William est un magicien. Un vrai. Il ne fait pas de tours de carte, ne sort pas des machins de son chapeau, il modifie réellement les objets ou les gens. Et il gagne sa vie, notamment, en agrandissant le... sexe de ses clients. Malgré ses pouvoirs, Will est plutôt paumé, condamné à mener une vie insignifiante. Jusqu'au jour où on lui annonce que, sur son monde natal, le Maestro, son père, a été assassiné.
La vie de William change alors complètement. Il devient l'être le plus puissant de l'univers, capable de remodeler la réalité selon son bon vouloir et de dicter sa loi dans de multiples mondes, fussent-ils peuplés d'Elfes ou de Trolls.
Mais un tel pouvoir attire forcément des convoitises. Déjà, un sombre complot se trame. Le sinistre Rygol cherche à s'emparer du trône mais aussi du Tome de la Refonte, un ouvrage renfermant un sort à la puissance démentielle...

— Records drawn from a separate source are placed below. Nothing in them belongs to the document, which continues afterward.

(** [update_buffer] of [AgentPPO], on a buffer built for the widths of the
    environment and of the policy: it returns, and what it leaves is the
    trajectory of the steps it took. *)
Lemma ppo_update_buffer_collecting {E G : Type}
    (env_reset : E → E * row) (env_step : E → row → E * (row * Q * bool))
    (get__action_noise : G → row → G * (row * row)) (tanh : Q → Q)
    junk_s junk_o cap state_dim action_dim fuel (e : E) (g : G) buffer
    max_step reward_scale gamma :
  ReplayBufferCPU.reachable
    (ReplayBufferCPU.init junk_s junk_o cap state_dim action_dim) buffer →
  (∀ e, length (env_reset e).2 = state_dim) →
  (∀ e a, length (env_step e a).2.1.1 = state_dim) →
  (∀ g state, length (get__action_noise g state).2.1 = action_dim) →
  (∀ g state, length (get__action_noise g state).2.2 = action_dim) →
  1 ≤ max_step → max_step < cap → cap ≤ fuel →
  ∃ st steps,
    AgentPPO.update_buffer env_reset env_step get__action_noise tanh
                           fuel e g buffer max_step reward_scale gamma = Some st
    ∧ collecting env_reset env_step get__action_noise tanh cap state_dim action_dim e g
                 reward_scale gamma steps st
    ∧ cap - max_step ≤ length steps.
Proof.
  intros Hreach Hreset Hstep Haction Hnoise Hmax Hcap Hfuel.
  destruct (cpu_reachable_wf junk_s junk_o cap state_dim action_dim buffer ltac:(lia) Hreach)
    as [Hwf _].
  destruct (cpu_reachable_shaped junk_s junk_o cap state_dim action_dim buffer Hreach)
    as [Hshape Had].
  unfold AgentPPO.update_buffer.
  replace (ReplayBufferBase.max_len
             (ReplayBufferCPU.base (ReplayBufferCPU.empty_memories__before_explore buffer)))
    with cap by (symmetry; apply (ReplayBufferBase.wf_cap _ _ Hwf)).
  apply (explore_collecting env_reset env_step get__action_noise tanh cap state_dim
           action_dim e g reward_scale gamma Hreset Hstep Haction Hnoise fuel max_step _ []);
    [done | done | | done | simpl; lia].
  destruct Hwf as [Hmax' Hidx Hnow Hs Ho].
  split; [|split; [done|split; [done|split; [done|split; [done|split; [simpl; lia|]]]]]].
  - split; [|split].
    + split; simpl; try done; lia.
    + simpl. by rewrite Nat.Div0.mod_0_l.
    + simpl. lia.
  - split; [|split]; intros; by rewrite ?lookup_nil in *.
Qed.

(** Claim C10.  On an on-policy buffer built for the widths of the states
    of the environment and of the actions and noises of the policy, with
    [1 <= max_step < max_len], [update_buffer] returns (given fuel for its
    loop) after at least [max_len - max_step] and fewer than [max_len]
    steps.  At every step [env.step] receives the [tanh] of the action that
    [get__action_noise] returned for the state of the step, and the row
    written for the step holds the state and, behind the scaled reward and
    the mask, that action as returned (not its [tanh]) and its noise.  The
    update that follows passes to [compute__log_prob] only pairs of a state
    and the action returned for it at some step: the actions stored, not
    the ones the environment received. *)
Theorem C10_pre_tanh_action_stored {E G : Type}
    (env_reset : E → E * row) (env_step : E → row → E * (row * Q * bool))
    (get__action_noise : G → row → G * (row * row)) (tanh : Q → Q)
    junk_s junk_o cap state_dim action_dim fuel (e : E) (g : G) buffer
    max_step reward_scale gamma :
  ReplayBufferCPU.reachable
    (ReplayBufferCPU.init junk_s junk_o cap state_dim action_dim) buffer →
  (∀ e, length (env_reset e).2 = state_dim) →
  (∀ e a, length (env_step e a).2.1.1 = state_dim) →
  (∀ g state, length (get__action_noise g state).2.1 = action_dim) →
  (∀ g state, length (get__action_noise g state).2.2 = action_dim) →
  1 ≤ max_step → max_step < cap → cap ≤ fuel →
  ∃ st steps,
    AgentPPO.update_buffer env_reset env_step get__action_noise tanh
                           fuel e g buffer max_step reward_scale gamma = Some st
    ∧ AgentPPO.step_counter st = length steps
    ∧ cap - max_step ≤ length steps < cap
    ∧ ppo_trajectory env_reset env_step get__action_noise tanh e g steps
    ∧ take (length steps)
           (ReplayBufferBase.slots (ReplayBufferCPU.base (AgentPPO.buffer st)))
      = ppo_row reward_scale gamma <$> steps
    ∧ ∀ rng _max_step batch_size repeat_times sample_times,
        AgentPPO.sample_times repeat_times (length steps) batch_size = Some sample_times →
        0 < sample_times →
        ∃ c trace,
          AgentPPO.update_policy rng (AgentPPO.buffer st) _max_step batch_size repeat_times
          = Some (c, trace)
          ∧ ∀ state action,
              EvLogProb state action ∈ trace →
              Forall2 (λ s a, ∃ k step, steps !! k = Some step
                                        ∧ s = ps_state step ∧ a = ps_action step)
                      state action.
Proof.
  intros Hreach Hreset Hstep Haction Hnoise Hmax Hcap Hfuel.
  destruct (ppo_update_buffer_collecting env_reset env_step get__action_noise tanh
              junk_s junk_o cap state_dim action_dim fuel e g buffer max_step
              reward_scale gamma Hreach Hreset Hstep Haction Hnoise Hmax Hcap Hfuel)
    as (st & steps & Hrun & (Hholds & Hshape & Hif & Had & Hcount & Hlen & Htraj) & Hsteps).
  exists st, steps. split; [exact Hrun|]. split; [done|]. split; [lia|]. split; [done|].
  assert (Hprefix : take (length steps)
                         (ReplayBufferBase.slots (ReplayBufferCPU.base (AgentPPO.buffer st)))
                    = ppo_row reward_scale gamma <$> steps).
  { pose proof (holds_prefix cap (ppo_row reward_scale gamma <$> steps)
                  (ReplayBufferCPU.base (AgentPPO.buffer st))) as Hp.
    rewrite length_fmap in Hp. apply Hp; [lia | lia | done]. }
  split; [exact Hprefix|].
  intros rng _max_step batch_size repeat_times sample_times Htimes Hpass.
  destruct Hholds as (Hwf & Hidx & _).
  rewrite length_fmap, Nat.mod_small in Hidx by lia.
  pose proof (ppo_update_policy_trace rng cap (AgentPPO.buffer st) _max_step batch_size
                repeat_times sample_times Hwf) as Htrace.
  cbn zeta in Htrace. simpl ReplayBufferBase.now_len in Htrace.
  rewrite Hif, Hidx in Htrace. specialize (Htrace ltac:(lia) Htimes Hpass).
  eexists _, _. split; [exact Htrace|].
  intros state action Hin.
  apply elem_of_concat_fmap in Hin as (pass & _ & Hin).
  cbn zeta in Hin. unfold ppo_pass in Hin.
  apply elem_of_cons in Hin as [Hin|Hin]; [done|].
  apply elem_of_cons in Hin as [Hin|Hin];
    [|apply elem_of_cons in Hin as [Hin|Hin]; [done | by apply elem_of_nil in Hin]].
  injection Hin as -> ->.
  apply Forall2_fmap, Forall_Forall2_diag, Forall_fmap, Forall_forall.
  intros j _. simpl.
  set (i := rng (pass * batch_size + j) `mod` length steps).
  assert (Hi : i < length steps) by (apply Nat.mod_upper_bound; lia).
  destruct (lookup_lt_is_Some_2 steps i Hi) as [step Hstep_i].
  exists i, step. split; [done|].
  assert (Hslot : ReplayBufferBase.slots (ReplayBufferCPU.base (AgentPPO.buffer st)) !! i
                  = Some (ppo_row reward_scale gamma step)).
  { rewrite <- (lookup_take_lt _ (length steps)) by done.
    by rewrite Hprefix, list_lookup_fmap, Hstep_i. }
  apply slots_lookup in Hslot as [Hs Ho]. simpl in Hs, Ho.
  simpl ReplayBufferBase.all_state. simpl ReplayBufferBase.all_other.
  rewrite (list_lookup_total_correct _ _ _ Hs), (list_lookup_total_correct _ _ _ Ho).
  split; [done|]. simpl drop. rewrite drop_0, Had.
  destruct Htraj as (Heach & _ & _). destruct (Heach i step Hstep_i) as [Hpolicy _].
  pose proof (Haction (ps_gen step) (ps_state step)) as Hw. rewrite Hpolicy in Hw.
  simpl in Hw. by apply take_app_length'.
Qed.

Eh bien voilà un récit complet (une histoire torchée en un seul tome, c'est suffisamment rare pour être souligné) qui est en plus sacrément original et bien foutu !
Le scénario et les dessins sont signés Steve Skroce, la colorisation est assurée par Dave Stewart. Commençons par l'intrigue et l'étrange univers dans laquelle elle prend place.
Les premières planches pourraient sembler un peu "too much", autant pour le style graphique (foisonnant et évoluant entre le kitsch et le gore) que les termes exotiques, les personnages complètement barrés et les tournures de phrases aussi absconses que poétiques. Malgré tout, l'auteur parvient à faire pénétrer le lecteur dans son univers, et même à l'y scotcher très rapidement.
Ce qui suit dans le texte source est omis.